Salute pubblica
Vaccinazioni obbligatorie per l'accesso agli asili nido comunali: ok del Consiglio di Stato
L'ordinanza del 21.4.2017 che conferma la legittimità dell'obbligo vaccinale quale requisito di accesso ai servizi educativi comunali per l'età da 0 a 6 anni.
In data odierna la Terza Sezione del Consiglio di Stato ha rigettato il ricorso proposto contro la sentenza sentenza del TAR Friuli Venezia Giulia con cui è stato respinto il ricorso per l’annullamento della delibera del Consiglio Comunale di Trieste che introduce l'obbligo vaccinale quale requisito di accesso ai servizi educativi comunali per l'età da 0 a 6 anni.

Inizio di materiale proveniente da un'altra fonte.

Lemma execute_calls_quiet function_map (calls : list pending_call)
    (acc : list call_result) st res st' :
  execute_calls function_map calls acc st = (res, st') -> quiet st st'.
Proof.
  revert acc st. induction calls as [|call calls IH]; intros acc st.
  - intros [= <- <-]. apply quiet_refl.
  - cbn [execute_calls]. unfold bind.
    destruct (execute_call function_map call st) as [[e|r] st1] eqn:Hcall.
    + intros [= <- <-]. eapply execute_call_quiet, Hcall.
    + intros Hrest. eapply quiet_trans.
      * eapply execute_call_quiet, Hcall.
      * eapply IH, Hrest.
Qed.

(** *** The function-calling loop *)

(** What the loop adds to the trace: at most one submission per round,
    and when every round was used and the loop returns, the returned
    response is the outcome of the last event. *)
Lemma function_calling_loop_trace (self : MinCore) function_map
    (rounds : nat) (response : provider_response) st res st' :
  function_calling_loop self function_map rounds response st = (res, st') ->
  exists evs,
    trace st' = trace st ++ evs
    /\ submissions evs <= rounds
    /\ forall last, res = inr last -> submissions evs = rounds ->
         (evs = [] /\ last = response)
         \/ (exists evs0 req, evs = evs0 ++ [EvCreate req (inr last)]).
Proof.
  revert response st. induction rounds as [|rounds IH]; intros response st.
  - intros [= <- <-]. exists []. rewrite app_nil_r.
    repeat split; [done|]. intros last [= <-] _. by left.
  - cbn [function_calling_loop].
    destruct (extract response) as [|call calls] eqn:Hcalls.
    + intros [= <- <-]. exists []. rewrite app_nil_r.
      repeat split; [cbn; lia|]. intros last _ Hn. discriminate Hn.
    + unfold bind at 1.
      destruct (execute_calls function_map (call :: calls) [] st)
        as [[e|results] st1] eqn:Hround.
      * intros [= <- <-].
        destruct (execute_calls_quiet _ _ _ _ _ _ Hround) as (evs & Ht & Hn).
        exists evs. repeat split; [done|lia|]. intros last Hres. discriminate Hres.
      * destruct (execute_calls_quiet _ _ _ _ _ _ Hround) as (evs1 & Ht1 & Hn1).
        unfold bind at 1, create at 1.
        destruct (responses_create _ (world st1)) as [[e|response'] w2] eqn:Hcreate.
        -- intros [= <- <-]. eexists (evs1 ++ [_]). cbn [trace].
           rewrite Ht1, <- app_assoc, submissions_app, submissions_create, Hn1.
           repeat split; [lia|]. intros last Hres. discriminate Hres.
        -- intros Hloop. apply IH in Hloop as (evs3 & Ht3 & Hn3 & Hlast).
           cbn [trace] in Ht3.
           eexists (evs1 ++ [_] ++ evs3).
           rewrite Ht3, Ht1, <- !app_assoc, !submissions_app,
             submissions_create, Hn1.
           repeat split; [lia|].
           intros last Hres Hn. right.
           destruct (Hlast last Hres) as [[-> ->]|(evs0 & req & ->)]; [lia| |].
           ++ eexists evs1, _. by rewrite app_nil_r.
           ++ eexists (evs1 ++ [_] ++ evs0), req. by rewrite <- !app_assoc.
Qed.

Lemma dispatch_unfold (self : MinCore) function_map (max_function_rounds : Z)
    (response : provider_response) st :
  dispatch self function_map max_function_rounds response st
  = match function_calling_loop self function_map
            (Z.to_nat max_function_rounds) response st with
    | (inr last, st') => (inr (resp_id last, resp_output_text last), st')
    | (inl e, st') => (inl e, st')
    end.
Proof. reflexivity. Qed.

(** C1: the loop makes at most [max_function_rounds] provider
    submissions (none when the limit is not positive) and nothing else
    than tool invocations between them; and when it has used every round
    and returns, it returns the id and the text of the response of its
    last submission, which is the last thing that happened: whatever
    calls that response asks for, none of them is executed. *)
Theorem dispatch_round_limit (self : MinCore) function_map
    (max_function_rounds : Z) (response : provider_response) st res st' :
  dispatch self function_map max_function_rounds response st = (res, st') ->
  exists evs,
    trace st' = trace st ++ evs
    /\ (Z.of_nat (submissions evs) <= Z.max 0 max_function_rounds)%Z
    /\ forall out, res = inr out ->
         submissions evs = Z.to_nat max_function_rounds ->
         (evs = [] /\ out = (resp_id response, resp_output_text response))
         \/ (exists evs0 req last,
               evs = evs0 ++ [EvCreate req (inr last)]
               /\ out = (resp_id last, resp_output_text last)).
Proof.
  rewrite dispatch_unfold.
  destruct (function_calling_loop self function_map
              (Z.to_nat max_function_rounds) response st)
    as [[e|last] st1] eqn:Hloop;
    intros [= <- <-];
    apply function_calling_loop_trace in Hloop as (evs & Ht & Hn & Hlast);
    exists evs; (repeat split; [done|lia|]).
  - intros out Hres. discriminate Hres.
  - intros out [= <-] Hall.
    destruct (Hlast last eq_refl Hall) as [[-> ->]|(evs0 & req & ->)].
    + by left.
    + right. by exists evs0, req, last.
Qed.

(** C7: on a response without a qualifying call item the loop changes
    neither the world nor the trace, so it submits nothing, and
    [send_message] returns the id and the text of that response. *)
Theorem no_calls_no_submissions (self : MinCore) function_map
    (max_function_rounds : Z) (response : provider_response) st :
  extract response = [] ->
  dispatch self function_map max_function_rounds response st
  = (inr (resp_id response, resp_output_text response), st).
Proof.
  intros Hnone. rewrite dispatch_unfold.
  destruct (Z.to_nat max_function_rounds) as [|rounds]; [reflexivity|].
  cbn [function_calling_loop]. by rewrite Hnone.
Qed.

(** C8: without a previous response id, the first thing [send_message]
    does is one submission of the system prompt alone; when that
    submission fails, or the schemas cannot be derived, nothing follows;
    otherwise the next event is the submission of the user message,
    against the id of the response to the first. *)
Theorem bootstrap_then_message (self : MinCore) (user_message : string)
    (functions : list (callable W)) (max_function_rounds : Z) st res st' :
  send_message self user_message None functions max_function_rounds st
  = (res, st') ->
  req_input (bootstrap_request self)
  = [InMessage "system" (system_prompt self)]
  /\ req_previous_response_id (bootstrap_request self) = NotGiven
  /\ req_tools (bootstrap_request self) = NotGiven
  /\ exists first w1,
       responses_create (bootstrap_request self) (world st) = (first, w1)
       /\ match first, prepare_functions functions with
          | inr conversation, inr prepared =>
              exists second w2 rest,
                responses_create
                  (user_request self user_message (resp_id conversation)
                     (fst prepared)) w1 = (second, w2)
                /\ trace st'
                   = trace st
                     ++ EvCreate (bootstrap_request self) (inr conversation)
                     :: EvCreate
                          (user_request self user_message
                             (resp_id conversation) (fst prepared)) second
                     :: rest
          | inr conversation, inl e =>
              res = inl e
              /\ trace st'
                 = trace st ++ [EvCreate (bootstrap_request self) (inr conversation)]
          | inl e, _ =>
              res = inl e
              /\ trace st' = trace st ++ [EvCreate (bootstrap_request self) (inl e)]
          end.
Proof.
  intros Hsend. repeat split.
  unfold send_message, _create_conversation in Hsend.
  unfold bind at 1 2, create at 1 in Hsend.
  destruct (responses_create (bootstrap_request self) (world st))
    as [first w1] eqn:Hfirst.
  exists first, w1. split; [done|].
  destruct first as [e|conversation].
  { injection Hsend as <- <-. by destruct (prepare_functions functions). }
  unfold ret at 1, bind at 1, lift at 1 in Hsend.
  destruct (prepare_functions functions) as [e|prepared].
  { by injection Hsend as <- <-. }
  unfold bind at 1, create at 1 in Hsend. cbn [world trace] in Hsend.
  destruct (responses_create _ w1) as [second w2] eqn:Hsecond.
  exists second, w2.
  destruct second as [e|response].
  { injection Hsend as <- <-. exists []. by rewrite <- app_assoc. }
  rewrite dispatch_unfold in Hsend.
  destruct (function_calling_loop self (snd prepared)
              (Z.to_nat max_function_rounds) response _)
    as [r st2] eqn:Hloop.
  apply function_calling_loop_trace in Hloop as (evs & Ht & _).
  cbn [trace] in Ht. exists evs. split; [done|].
  assert (trace st' = trace st2) as -> by (by destruct r; injection Hsend as <- <-).
  by rewrite Ht, <- !app_assoc.
Qed.

(** *** Errors of a call *)

(** What is assumed of the [json] module: an error object is written to
    a string that reads back as the same object. *)
Hypothesis json_error_roundtrip :
  forall msg : string,
    exists out, json_dumps (error_obj msg) = inr out
                /\ json_loads out = Some (error_obj msg).

(** A call whose [try] block raises an [Exception] without touching the
    world yields the error object of its message. *)
Lemma execute_call_raise function_map (call : pending_call) (cls msg out : string) :
  (forall st, call_function function_map (call_name call) (call_args call) st
              = (inl (PyException cls msg), st)) ->
  json_dumps (error_obj msg) = inr out ->
  forall st,
    execute_call function_map call st
    = (inr {| res_call_id := call_ident call; res_output := out |}, st).
Proof.
  intros Hraise Hdumps st.
  unfold execute_call, bind, try_except. rewrite Hraise.
  unfold ret, lift. cbn [error_obj exn_str]. fold (error_obj msg).
  by rewrite Hdumps.
Qed.

Lemma execute_calls_cons function_map (call : pending_call)
    (rest : list pending_call) (acc : list call_result) (r : call_result) st st1 :
  execute_call function_map call st = (inr r, st1) ->
  execute_calls function_map (call :: rest) acc st
  = execute_calls function_map rest (acc ++ [r]) st1.
Proof.
  intros Hcall. cbn [execute_calls]. unfold bind. by rewrite Hcall.
Qed.

(** C2: a call that names a function the registry does not have yields,
    without any effect, a call result with the call's id whose output
    reads back as the object [{"error": "Unknown function: <name>"}];
    the round goes on: its results are those of the calls before, this
    one, and those of the calls after. *)
Theorem unknown_function_error_result (fmap : gmap string (callable W))
    (pre post : list pending_call) (call : pending_call) :
  fmap !! call_name call = None ->
  exists out,
    json_loads out
    = Some (error_obj ("Unknown function: " +:+ call_name call))
    /\ (forall st,
          execute_call (Some fmap) call st
          = (inr {| res_call_id := call_ident call; res_output := out |}, st))
    /\ (forall st,
          execute_calls (Some fmap) (pre ++ call :: post) [] st
          = (before <- execute_calls (Some fmap) pre [] ;;
             after <- execute_calls (Some fmap) post [] ;;
             ret (before
                  ++ {| res_call_id := call_ident call; res_output := out |}
                  :: after)) st).
Proof.
  intros Hlookup.
  destruct (json_error_roundtrip ("Unknown function: " +:+ call_name call))
    as (out & Hdumps & Hloads).
  assert (Hcall : forall st,
             execute_call (Some fmap) call st
             = (inr {| res_call_id := call_ident call; res_output := out |}, st)).
  { eapply execute_call_raise; [|exact Hdumps].
    intros st. unfold call_function. by rewrite Hlookup. }
  exists out. repeat split; [done|done|].
  intros st. rewrite execute_calls_app. unfold bind.
  destruct (execute_calls (Some fmap) pre [] st) as [[e|before] st1]; [done|].
  rewrite (execute_calls_cons _ _ _ _ _ _ _ (Hcall st1)), execute_calls_acc.
  unfold ret.
  by destruct (execute_calls (Some fmap) post [] st1) as [[e|after] st2].
Qed.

In particolare il Consiglio di Stato con l'ordinanza n. 1662 del 21 aprile 2017 ha rigettato la richiesta di sospensione cautelare della sentenza avendo la stessa evidenziato come la prescrizione di vaccinazioni obbligatorie per l’accesso ai servizi educativi comunali, oltre ad essere coerente con il sistema normativo generale in materia sanitaria e con le esigenze di profilassi imposte dai cambiamenti in atto (minore copertura vaccinale in Europa e aumento dell’esposizione al contatto con soggetti provenienti da Paesi in cui anche malattie debellate in Europa sono ancora presenti), non si ponga in conflitto con i principi di precauzione e proporzionalità.
Inoltre, il Collegio ha affermato che la tutela della salute pubblica, in particolare della comunità in età prescolare, assume un valore dirimente, che prevale sulle prerogative sottese alla responsabilità genitoriale.
Sul punto, infatti, si legge espressamente che "con riguardo al principio di precauzione, su cui gli appellanti insistono (ritendo dimostrata la probabilità che la vaccinazione sia dannosa per la salute umana), esso opera nei casi in cui l’osservazione scientifica ha rilevato (o ipotizzato sulla base di analogie con altre leggi scientifiche) una successione costante di accadimenti e ne ha formulato una descrizione provvisoria, ma non si dispone di prove per confermare l’ipotesi o per escluderla. A tal punto operano due principi di logica formale: la fallacia ad ignorantiam ed il principio del terzo escluso. La prima regola impone di non considerare vera una tesi solo sulla base del fatto che non esistano prove contrarie. Il secondo, una volta riconosciuto che in un dato ambito si diano solo due alternative (tertium non datur), consente di ritenere vera la prima ove si dimostri la falsità della seconda. Ebbene, poiché tra due o più accadimenti o vi è una relazione di regolarità causale o non vi è, in difetto di evidenze sulla quale delle due sia esatta o, almeno, preferibile, entrambe le ipotesi debbono essere considerate contemporaneamente come vere. In altre parole, nel periodo di incertezza scientifica, non essendovi prove a conferma o confutazione, la successione causale deve essere considerata logicamente come non esclusa, ossia possibile. A questo punto, l’unica regola inferenziale accettabile è quella per cui se non avviene il primo evento non può avvenire il secondo come sua conseguenza. Tale regola, ove applicata al comportamento umano in riferimento ad un possibile esito dannoso, impone la precauzione. Ma tale ragionamento non funziona quando può essere a parità di condizioni (principio del rasoio di Occam) ribaltato: nel caso in esame infatti esso condurrebbe allo stesso modo a ritenere che la vaccinazione sia suggerita dalla probabilità di contrarre malattie. Anzi, in questa prospettiva, la tutela della salute pubblica, in particolare della comunità in età prescolare, assume un valore dirimente, che prevale sulle prerogative sottese alla responsabilità genitoriale".